Stored items:
(* ===== verification/ScopeRelation.v ===== *)
(** Comparison of scopes (src/hierarchy/scope.rs, second half): a conjunction
    is a product of per-key domains; containment and disjointness of scopes
    are decided domain by domain, version requirements being reduced to
    half-open intervals of releases. *)
From S2P Require Import Prelude Semver Scope.

Module ScopeRelation.
Inductive t := Equal | Narrower | Broader | Overlapping | Disjoint | Unknown.
#[global] Instance eq_dec : EqDecision t.
Proof. solve_decision. Defined.
End ScopeRelation.

(** * Version intervals *)

Record VersionInterval := mkInterval { lower : Release; upper : option Release }.

Definition release_max (a b : Release) : Release := if decide (ord_le a b) then b else a.
Definition release_min (a b : Release) : Release := if decide (ord_le a b) then a else b.

Definition next_release (v : Release) : option Release :=
  match checked_succ (patch v) with
  | Some p => Some (mkRelease (major v) (minor v) p)
  | None =>
      match checked_succ (minor v) with
      | Some m => Some (mkRelease (major v) m 0)
      | None => m ← checked_succ (major v); Some (mkRelease m 0 0)
      end
  end.

(** [let lower = Version::new(c.major, c.minor.unwrap_or(0), ..)]. *)
Definition comparator_lower (c : Comparator) : Release :=
  mkRelease (c_major c) (default 0%Z (c_minor c)) (default 0%Z (c_patch c)).

(** The closure [partial_upper]: the first release above every release that
    agrees with the comparator on the components it gives. *)
Definition partial_upper (c : Comparator) : option Release :=
  match c_patch c, c_minor c with
  | Some _, _ => next_release (comparator_lower c)
  | None, Some minor => m ← checked_succ minor; Some (mkRelease (c_major c) m 0)
  | None, None => m ← checked_succ (c_major c); Some (mkRelease m 0 0)
  end.
(* ===== verification/Topology.v ===== *)
(** The ordered edge index and the topological traversal of
    src/hierarchy/validation.rs ([KnowledgeHierarchyIndex]). *)
From S2P Require Import Prelude Semver Scope Hierarchy.

(** * The index *)

Definition edge_key (e : KnowledgeHierarchyEdge) :=
  (edge_parent e, (edge_child e, (edge_relation e, edge_id e))).

(** [entry(key).or_default().push(e)]. *)
Definition push_edge (key : KnowledgeHierarchyEdge -> string)
    (m : gmap string (list KnowledgeHierarchyEdge)) (e : KnowledgeHierarchyEdge) :
    gmap string (list KnowledgeHierarchyEdge) :=
  <[key e := default [] (m !! key e) ++ [e]]> m.

Record KnowledgeHierarchyIndex := mkIndex {
  children : gmap string (list KnowledgeHierarchyEdge);
  parents : gmap string (list KnowledgeHierarchyEdge);
}.

Section topology.
Context `{SerdeJson}.
Implicit Types (h : KnowledgeHierarchy) (e : KnowledgeHierarchyEdge).

Definition sorted_edges h : list KnowledgeHierarchyEdge := sort_by_key edge_key (edges h).

(** [KnowledgeHierarchyIndex::new]. *)
Definition index_new h : KnowledgeHierarchyIndex :=
  mkIndex (foldl (push_edge edge_parent) ∅ (sorted_edges h))
          (foldl (push_edge edge_child) ∅ (sorted_edges h)).

Definition children_of (ix : KnowledgeHierarchyIndex) (id : string) : list KnowledgeHierarchyEdge :=
  default [] (children ix !! id).
Definition parents_of (ix : KnowledgeHierarchyIndex) (id : string) : list KnowledgeHierarchyEdge :=
  default [] (parents ix !! id).

Definition contains_node h (id : string) : bool := bool_decide (is_Some (nodes h !! id)).

(** * The traversal *)

Section traversal.
Context (h : KnowledgeHierarchy) (ix : KnowledgeHierarchyIndex).
Context (select : KnowledgeHierarchyRelation.t -> bool).

(** One edge of the counting loop: the child gains a pending predecessor. *)
Definition count_edge (counts : gmap string Z) e : gmap string Z :=
  if select (edge_relation e) && contains_node h (edge_parent e) then
    match counts !! edge_child e with
    | Some n => <[edge_child e := (n + 1)%Z]> counts
    | None => counts
    end
  else counts.

Definition initial_counts : gmap string Z :=
  foldl count_edge ((fun _ => 0%Z) <$> nodes h) (edges h).

Definition initial_ready (counts : gmap string Z) : gset string :=
  dom (filter (fun kv => kv.2 = 0%Z) counts).

(** One outgoing edge of a visited node; [*n -= 1] on [usize] panics at zero. *)
Definition release_edge (st : gmap string Z * gset string) e : run (gmap string Z * gset string) :=
  let '(counts, ready) := st in
  if select (edge_relation e) then
    match counts !! edge_child e with
    | Some n =>
        if decide (n = 0)%Z then Panicked
        else Ret (<[edge_child e := (n - 1)%Z]> counts,
                  if decide (n - 1 = 0)%Z then {[ edge_child e ]} ∪ ready else ready)
    | None => Ret st
    end
  else Ret st.

Fixpoint visit_ready (fuel : nat) (counts : gmap string Z) (ready : gset string)
    (order : list string) : run (list string) :=
  match fuel with
  | 0 => OutOfFuel
  | S fuel =>
      match pop_first ready with
      | None => Ret order
      | Some (id, ready) =>
          st ← run_foldl release_edge (counts, ready) (children_of ix id);
          visit_ready fuel st.1 st.2 (order ++ [id])
      end
  end.

(** [KnowledgeHierarchyIndex::topological]. Every pass of the loop appends a
    new node, so one more pass than there are nodes is enough fuel. *)
Definition topological : run (list string) :=
  visit_ready (S (size (nodes h))) initial_counts (initial_ready initial_counts) [].
End traversal.
End topology.

(** * The index lists the edges of each node *)

Section index_laws.
Context `{SerdeJson}.

Lemma push_edges_lookup key es m id :
  default [] (foldl (push_edge key) m es !! id) =
  default [] (m !! id) ++ List.filter (fun e => bool_decide (key e = id)) es.
Proof.
  revert m. induction es as [|e es IH]; intros m; cbn; [by rewrite app_nil_r|].
  rewrite IH. unfold push_edge. case_bool_decide as Hk.
  - subst id. rewrite lookup_insert_eq; cbn. by rewrite <- app_assoc.
  - by rewrite lookup_insert_ne.
Qed.
#[export] Instance relation_countable : Countable KnowledgeHierarchyRelation.t :=
  inj_countable' KnowledgeHierarchyRelation.discriminant
    (fun z => match z with
     | 0 => KnowledgeHierarchyRelation.Specializes | 1 => KnowledgeHierarchyRelation.Refines
     | 2 => KnowledgeHierarchyRelation.Excepts | 3 => KnowledgeHierarchyRelation.Supersedes
     | _ => KnowledgeHierarchyRelation.DependsOn end%Z) ltac:(by intros []).

(** * The checks *)

Section validation.
Context `{SemverCrate} `{SerdeJson}.
Implicit Types (h : KnowledgeHierarchy) (e : KnowledgeHierarchyEdge).
Implicit Types (r : KnowledgeHierarchyValidationReport).

Definition validate_node r (kn : string * KnowledgeHierarchyNode) :
    KnowledgeHierarchyValidationReport :=
  let '(key, node) := kn in
  let r := if decide (key = node_id node) then r
           else issue r OrphanedReference "Node map key differs from node identity"
                  [key; node_id node] false in
  if decide (artifact_id (node_artifact node) = "") then
    issue r OrphanedReference "Artifact requires identity and positive revision" [key] false
  else if decide (artifact_revision (node_artifact node) = 0%Z) then
    issue r OrphanedReference "Artifact requires identity and positive revision" [key] false
  else r.
(* ===== verification/Ledger.v ===== *)
(** Budgets and ledgers: src/budget.rs and [ExperienceBudgetLedger] of
    src/economics/engine.rs, with their saturating arithmetic. *)
From S2P Require Import Prelude EconomicsModel.

(** * Budgets *)

Definition max_trials (b : ExperienceBudget) : Z :=
  default (max_realities b) (max_curriculum_trials b).

Definition default_budget : ExperienceBudget :=
  mkBudget 3 3 (Some 300000%Z) None None None (Some 0%Z) EffectRisk.Low.

(** * The strict budget policy *)

Inductive CandidateExecution (EffectRequest : Type) :=
  | Shell (commands : list string)
  | AgentTask (prompt : string)
  | EffectPlan (effects : list EffectRequest) (simulation : list string).
Arguments Shell {EffectRequest} commands.
Arguments AgentTask {EffectRequest} prompt.
Arguments EffectPlan {EffectRequest} effects simulation.

Record ExperienceUsage := mkExperienceUsage {
  eu_realities : Z;
  eu_agent_runs : Z;
  eu_duration_ms : Z;
  eu_commands : Z;
  eu_tool_calls : option Z;
}.

Inductive BudgetDecision :=
  | Approved
  | Reduced (b : ExperienceBudget)
  | Rejected (reason : string).

Section strict.
Context {EffectRequest : Type}.

(** The fields of an experiment request the policy reads. *)
Record ExperimentRequest := mkRequest {
  candidates : list (CandidateExecution EffectRequest);
  checks : list string;
  request_budget : ExperienceBudget;
}.

Definition usize_len {A} (l : list A) : Z := Z.of_nat (length l).

Definition is_agent (c : CandidateExecution EffectRequest) : bool :=
  match c with AgentTask _ => true | _ => false end.

Definition exceeds_commands (limit : Z) (checks : list string)
    (c : CandidateExecution EffectRequest) : bool :=
  match c with
  | Shell commands => bool_decide (limit < saturating_add (usize_len commands) (usize_len checks))%Z
  | AgentTask _ => true
  | EffectPlan effects simulation =>
      bool_decide (limit < saturating_add (saturating_add (usize_len effects) (usize_len simulation))
                             (usize_len checks))%Z
  end.

(** [StrictBudgetPolicy::evaluate]. *)
Definition strict_evaluate (r : ExperimentRequest) (usage : ExperienceUsage) : BudgetDecision :=
  let b := request_budget r in
  let agents := Z.of_nat (countb is_agent (candidates r)) in
  if decide (saturating_sub (max_realities b) (eu_realities usage) < usize_len (candidates r))%Z then
    Rejected "Requested candidates exceed the remaining Reality budget"
  else if decide (saturating_sub (max_agent_runs b) (eu_agent_runs usage) < agents)%Z then
    Rejected "Requested candidates exceed the remaining agent-run budget"
  else if match max_duration_ms b with
          | Some limit => bool_decide (limit <= eu_duration_ms usage)%Z | None => false end then
    Rejected "Experiment duration budget exhausted"
  else if match max_commands_per_reality b with
          | Some limit => existsb (exceeds_commands limit (checks r)) (candidates r)
          | None => false end then
    Rejected "Command cap exceeded or unenforceable for an AgentTask; bound native runs by duration and agent-run count"
  else Approved.
End strict.
Arguments ExperimentRequest EffectRequest : clear implicits.

(** * Usage arithmetic *)

Definition usage_map2 (f : Z -> Z -> Z) (a b : BudgetUsage) : BudgetUsage :=
  mkUsage (f (u_trials a) (u_trials b)) (f (u_agent_runs a) (u_agent_runs b))
    (f (u_duration_ms a) (u_duration_ms b)) (f (u_approvals a) (u_approvals b)).
Definition zero_usage : BudgetUsage := mkUsage 0 0 0 0.
Definition add_usage : BudgetUsage -> BudgetUsage -> BudgetUsage := usage_map2 saturating_add.
Definition subtract_usage : BudgetUsage -> BudgetUsage -> BudgetUsage := usage_map2 saturating_sub.

(** [u64::try_from(d.as_millis()).unwrap_or(u64::MAX)] of nanoseconds. *)
Definition millis (d : Z) : Z := Z.min (d / 1000000) U64_MAX.
Definition duration_ms (d : option Z) : Z := match d with Some d => millis d | None => 0 end.

Definition from_cost (cost : ExperimentCost) (approvals : Z) : BudgetUsage :=
  mkUsage (cost_trials cost) (cost_agent_runs cost) (duration_ms (estimated_duration cost)) approvals.
Definition from_actual (a : ActualExperimentCost) : BudgetUsage :=
  mkUsage (actual_trials a) (actual_agent_runs a) (millis (actual_duration a)) (approvals_requested a).

(** * The ledger *)

Definition ledger_new (id : string) (b : ExperienceBudget) : ExperienceBudgetLedger :=
  mkLedger id b zero_usage zero_usage
    (mkUsage (max_trials b) (max_agent_runs b) (default U64_MAX (max_duration_ms b))
       (default USIZE_MAX (max_human_approvals b))).

Definition can_reserve (l : ExperienceBudgetLedger) (cost : ExperimentCost) (approvals : Z) : bool :=
  let usage := from_cost cost approvals in
  bool_decide (u_trials usage <= u_trials (remaining l))%Z &&
  bool_decide (u_agent_runs usage <= u_agent_runs (remaining l))%Z &&
  bool_decide (u_duration_ms usage <= u_duration_ms (remaining l))%Z &&
  bool_decide (u_approvals usage <= u_approvals (remaining l))%Z &&
  bool_decide (ord_le (cost_effect_risk cost) (allowed_effect_risk (ledger_budget l))).

Definition reserve (l : ExperienceBudgetLedger) (cost : ExperimentCost) (approvals : Z) :
    result ExperienceBudgetLedger :=
  if negb (can_reserve l cost approvals) then
    Err (Intervention "Experience opportunity exceeds remaining acquisition budget")
  else
    let usage := from_cost cost approvals in
    Ok (mkLedger (ledger_id l) (ledger_budget l) (add_usage (reserved l) usage) (consumed l)
          (subtract_usage (remaining l) usage)).

Definition cap_remaining (l : ExperienceBudgetLedger) : ExperienceBudgetLedger :=
  let b := ledger_budget l in
  let c := consumed l in
  let r := remaining l in
  mkLedger (ledger_id l) b (reserved l) c
    (mkUsage
       (Z.min (u_trials r) (saturating_sub (max_trials b) (u_trials c)))
       (Z.min (u_agent_runs r) (saturating_sub (max_agent_runs b) (u_agent_runs c)))
       (match max_duration_ms b with
        | Some limit => Z.min (u_duration_ms r) (saturating_sub limit (u_duration_ms c))
        | None => u_duration_ms r end)
       (match max_human_approvals b with
        | Some limit => Z.min (u_approvals r) (saturating_sub limit (u_approvals c))
        | None => u_approvals r end)).

Definition release (l : ExperienceBudgetLedger) (cost : ExperimentCost) (approvals : Z) :
    ExperienceBudgetLedger :=
  let usage := from_cost cost approvals in
  cap_remaining (mkLedger (ledger_id l) (ledger_budget l) (subtract_usage (reserved l) usage)
                   (consumed l) (add_usage (remaining l) usage)).

Definition consume (l : ExperienceBudgetLedger) (cost : ExperimentCost) (approval_reserved : Z)
    (actual : ActualExperimentCost) : ExperienceBudgetLedger :=
  let l := release l cost approval_reserved in
  let usage := from_actual actual in
  mkLedger (ledger_id l) (ledger_budget l) (reserved l) (add_usage (consumed l) usage)
    (subtract_usage (remaining l) usage).

(** * Well-formed values *)

Definition usage_wf (u : BudgetUsage) : Prop :=
  is_u64 (u_trials u) /\ is_u64 (u_agent_runs u) /\ is_u64 (u_duration_ms u) /\ is_u64 (u_approvals u).
Definition cost_wf (c : ExperimentCost) : Prop :=
  is_u64 (cost_trials c) /\ is_u64 (cost_agent_runs c) /\
  (forall d, estimated_duration c = Some d -> (0 <= d)%Z).
Definition actual_wf (a : ActualExperimentCost) : Prop :=
  is_u64 (actual_trials a) /\ is_u64 (actual_agent_runs a) /\ (0 <= actual_duration a)%Z /\
  is_u64 (approvals_requested a).
Definition budget_wf (b : ExperienceBudget) : Prop :=
  is_u64 (max_realities b) /\ is_u64 (max_agent_runs b) /\
  (forall n, max_duration_ms b = Some n -> is_u64 n) /\
  (forall n, max_curriculum_trials b = Some n -> is_u64 n) /\
  (forall n, max_human_approvals b = Some n -> is_u64 n).

(** Componentwise order. *)
Definition usage_le (a b : BudgetUsage) : Prop :=
  (u_trials a <= u_trials b)%Z /\ (u_agent_runs a <= u_agent_runs b)%Z /\
  (u_duration_ms a <= u_duration_ms b)%Z /\ (u_approvals a <= u_approvals b)%Z.

(** What a limit leaves after [c]; an absent limit leaves everything. *)
Definition left_of (limit : option Z) (c : Z) : Z :=
  match limit with Some n => saturating_sub n c | None => U64_MAX end.
Definition cap (b : ExperienceBudget) (c : BudgetUsage) : BudgetUsage :=
  mkUsage (saturating_sub (max_trials b) (u_trials c))
    (saturating_sub (max_agent_runs b) (u_agent_runs c))
    (left_of (max_duration_ms b) (u_duration_ms c))
    (left_of (max_human_approvals b) (u_approvals c)).

(** The ledger invariant: nothing remains that the budget does not leave after
    consumption, and the reservations can be added back without saturating. *)
Record ledger_ok (l : ExperienceBudgetLedger) : Prop := {
  lo_budget : budget_wf (ledger_budget l);
  lo_reserved : usage_wf (reserved l);
  lo_consumed : usage_wf (consumed l);
  lo_remaining : usage_wf (remaining l);
  lo_capped : usage_le (remaining l) (cap (ledger_budget l) (consumed l));
  lo_room : usage_le (usage_map2 Z.add (reserved l) (remaining l))
              (mkUsage U64_MAX U64_MAX U64_MAX U64_MAX);
}.

Ltac usage_lia :=
  cbn in *; unfold left_of, is_u64, saturating_add, saturating_sub, USIZE_MAX in *;
  pose proof u64_max_pos; repeat split; lia.

Lemma millis_u64 d : (0 <= d)%Z -> is_u64 (millis d).
Proof. intros Hd. unfold millis. pose proof (Z.div_pos d 1000000 Hd eq_refl). usage_lia. Qed.

Lemma from_cost_wf c a : cost_wf c -> is_u64 a -> usage_wf (from_cost c a).
Proof.
  intros (? & ? & Hd) ?. split_and!; [done|done| |done]. cbn. unfold duration_ms.
  destruct (estimated_duration c) as [d|]; [by apply millis_u64, Hd|usage_lia].
Qed.
Lemma from_actual_wf a : actual_wf a -> usage_wf (from_actual a).
Proof. intros (? & ? & ? & ?). split_and!; [done|done|by apply millis_u64|done]. Qed.

Lemma max_trials_u64 b : budget_wf b -> is_u64 (max_trials b).
Proof.
  intros (? & _ & _ & Hc & _). unfold max_trials.
  destruct (max_curriculum_trials b); [by apply Hc|done].
Qed.
Lemma left_of_u64 o c : (forall n, o = Some n -> is_u64 n) -> is_u64 c -> is_u64 (left_of o c).
Proof.
  intros Ho Hc. destruct o as [n|]; cbn; [|usage_lia].
  apply is_u64_saturating_sub; [by apply Ho|done].
Qed.

(** The invariant, one dimension at a time: [lim] is the limit if there is
    one, [s], [c] and [r] what is reserved, consumed and remaining. *)
Definition dim_ok (lim : option Z) (s c r : Z) : Prop :=
  is_u64 s /\ is_u64 c /\ is_u64 r /\ (forall n, lim = Some n -> is_u64 n) /\
  (r <= left_of lim c)%Z /\ (s + r <= U64_MAX)%Z.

* [What you have to do] The lines above, starting at the one with "End ScopeRelation." and ending at the one with "(** [let lower", are the only ones to return, exactly as written.

* [Response to this task]
End ScopeRelation.

(** * Version intervals *)

Record VersionInterval := mkInterval { lower : Release; upper : option Release }.

Definition release_max (a b : Release) : Release := if decide (ord_le a b) then b else a.
Definition release_min (a b : Release) : Release := if decide (ord_le a b) then a else b.

Definition next_release (v : Release) : option Release :=
  match checked_succ (patch v) with
  | Some p => Some (mkRelease (major v) (minor v) p)
  | None =>
      match checked_succ (minor v) with
      | Some m => Some (mkRelease (major v) m 0)
      | None => m ← checked_succ (major v); Some (mkRelease m 0 0)
      end
  end.

(** [let lower = Version::new(c.major, c.minor.unwrap_or(0), ..)]. *)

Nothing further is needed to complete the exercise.